Task item =
When you reach the line containing "destruct (Peek_reads 16" in the data below, begin returning lines exactly as written, and stop once the line containing "destruct (Discard_reads 16" has been returned.

Supplied material =
:::::
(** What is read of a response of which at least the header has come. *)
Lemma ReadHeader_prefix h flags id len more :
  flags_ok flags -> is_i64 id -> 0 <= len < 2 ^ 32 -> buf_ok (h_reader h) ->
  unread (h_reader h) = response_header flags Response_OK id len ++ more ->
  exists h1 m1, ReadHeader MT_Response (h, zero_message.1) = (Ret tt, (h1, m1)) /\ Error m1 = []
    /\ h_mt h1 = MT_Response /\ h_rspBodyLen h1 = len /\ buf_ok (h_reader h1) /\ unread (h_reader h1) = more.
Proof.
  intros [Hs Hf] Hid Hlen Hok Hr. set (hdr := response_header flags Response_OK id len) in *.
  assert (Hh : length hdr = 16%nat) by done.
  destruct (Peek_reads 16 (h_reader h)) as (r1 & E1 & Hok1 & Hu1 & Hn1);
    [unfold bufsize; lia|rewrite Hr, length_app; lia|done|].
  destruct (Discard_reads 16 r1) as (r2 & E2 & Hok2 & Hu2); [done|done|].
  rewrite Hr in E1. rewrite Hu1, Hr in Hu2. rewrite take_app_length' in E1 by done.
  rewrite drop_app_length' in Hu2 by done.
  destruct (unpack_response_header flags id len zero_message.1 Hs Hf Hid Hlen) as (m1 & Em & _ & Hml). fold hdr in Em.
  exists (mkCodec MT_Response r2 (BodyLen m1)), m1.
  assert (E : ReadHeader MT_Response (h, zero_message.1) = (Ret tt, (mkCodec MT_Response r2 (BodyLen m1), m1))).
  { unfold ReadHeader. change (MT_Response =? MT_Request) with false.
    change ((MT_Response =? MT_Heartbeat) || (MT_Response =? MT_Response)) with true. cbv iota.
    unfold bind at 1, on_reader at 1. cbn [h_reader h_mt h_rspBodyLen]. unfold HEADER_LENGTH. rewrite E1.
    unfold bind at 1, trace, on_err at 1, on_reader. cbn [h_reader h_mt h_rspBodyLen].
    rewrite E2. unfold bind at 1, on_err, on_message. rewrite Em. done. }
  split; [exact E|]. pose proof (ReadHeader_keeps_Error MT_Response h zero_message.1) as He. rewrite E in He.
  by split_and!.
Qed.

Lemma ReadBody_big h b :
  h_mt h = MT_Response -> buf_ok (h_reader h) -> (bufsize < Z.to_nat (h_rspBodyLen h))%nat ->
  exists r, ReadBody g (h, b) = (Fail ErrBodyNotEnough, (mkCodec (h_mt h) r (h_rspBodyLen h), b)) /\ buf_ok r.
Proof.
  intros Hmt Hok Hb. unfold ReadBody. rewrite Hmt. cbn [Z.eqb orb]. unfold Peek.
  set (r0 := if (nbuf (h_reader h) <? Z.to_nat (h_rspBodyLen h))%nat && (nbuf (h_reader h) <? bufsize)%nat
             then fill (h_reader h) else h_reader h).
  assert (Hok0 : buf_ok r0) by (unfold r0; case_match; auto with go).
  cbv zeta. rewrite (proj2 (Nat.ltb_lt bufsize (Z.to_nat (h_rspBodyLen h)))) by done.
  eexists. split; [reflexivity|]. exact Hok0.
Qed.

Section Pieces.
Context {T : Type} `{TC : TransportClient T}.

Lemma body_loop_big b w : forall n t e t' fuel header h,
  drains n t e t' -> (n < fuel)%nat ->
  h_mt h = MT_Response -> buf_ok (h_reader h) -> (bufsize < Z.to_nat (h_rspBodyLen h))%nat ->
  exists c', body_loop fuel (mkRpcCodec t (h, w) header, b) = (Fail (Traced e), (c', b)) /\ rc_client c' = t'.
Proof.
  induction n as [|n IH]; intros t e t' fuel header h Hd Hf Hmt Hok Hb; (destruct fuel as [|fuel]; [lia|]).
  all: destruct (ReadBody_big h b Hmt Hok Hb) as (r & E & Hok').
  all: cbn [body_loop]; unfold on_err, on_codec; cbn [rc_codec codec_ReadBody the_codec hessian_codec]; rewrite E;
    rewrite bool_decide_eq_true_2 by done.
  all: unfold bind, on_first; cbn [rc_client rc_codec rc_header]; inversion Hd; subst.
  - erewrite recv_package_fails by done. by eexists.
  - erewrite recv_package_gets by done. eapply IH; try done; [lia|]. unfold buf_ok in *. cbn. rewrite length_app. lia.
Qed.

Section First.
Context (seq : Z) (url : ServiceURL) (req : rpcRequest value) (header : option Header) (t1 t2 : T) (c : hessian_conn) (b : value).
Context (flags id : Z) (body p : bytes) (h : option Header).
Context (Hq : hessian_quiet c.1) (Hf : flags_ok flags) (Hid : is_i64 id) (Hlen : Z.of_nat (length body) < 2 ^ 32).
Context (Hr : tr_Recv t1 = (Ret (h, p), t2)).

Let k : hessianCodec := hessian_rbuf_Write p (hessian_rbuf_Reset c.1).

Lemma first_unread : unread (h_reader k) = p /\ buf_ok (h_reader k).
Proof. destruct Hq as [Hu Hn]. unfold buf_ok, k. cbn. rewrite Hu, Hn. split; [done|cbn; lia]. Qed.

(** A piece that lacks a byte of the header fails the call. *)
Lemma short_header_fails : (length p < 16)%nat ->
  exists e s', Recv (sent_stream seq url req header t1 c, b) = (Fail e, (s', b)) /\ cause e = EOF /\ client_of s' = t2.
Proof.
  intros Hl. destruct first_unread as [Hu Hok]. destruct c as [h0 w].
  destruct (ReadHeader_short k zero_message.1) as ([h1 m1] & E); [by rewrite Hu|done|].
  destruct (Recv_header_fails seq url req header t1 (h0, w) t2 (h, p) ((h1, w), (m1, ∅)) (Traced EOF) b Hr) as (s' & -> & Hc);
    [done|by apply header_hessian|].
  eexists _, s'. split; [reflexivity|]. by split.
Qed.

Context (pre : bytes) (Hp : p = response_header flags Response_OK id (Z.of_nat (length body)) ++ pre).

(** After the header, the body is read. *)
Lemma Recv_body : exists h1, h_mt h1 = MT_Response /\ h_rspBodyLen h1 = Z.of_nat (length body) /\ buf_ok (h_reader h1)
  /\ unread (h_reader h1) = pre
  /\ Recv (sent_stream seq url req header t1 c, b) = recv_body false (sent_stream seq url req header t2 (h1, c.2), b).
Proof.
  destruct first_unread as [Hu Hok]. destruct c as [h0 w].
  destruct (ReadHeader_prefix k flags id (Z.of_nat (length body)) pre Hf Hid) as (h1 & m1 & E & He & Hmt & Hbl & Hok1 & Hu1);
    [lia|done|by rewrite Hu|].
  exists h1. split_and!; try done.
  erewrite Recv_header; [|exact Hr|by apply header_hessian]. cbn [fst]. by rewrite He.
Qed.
:::::
Response to the exercise =
  destruct (Peek_reads 16 (h_reader h)) as (r1 & E1 & Hok1 & Hu1 & Hn1);
    [unfold bufsize; lia|rewrite Hr, length_app; lia|done|].
  destruct (Discard_reads 16 r1) as (r2 & E2 & Hok2 & Hu2); [done|done|].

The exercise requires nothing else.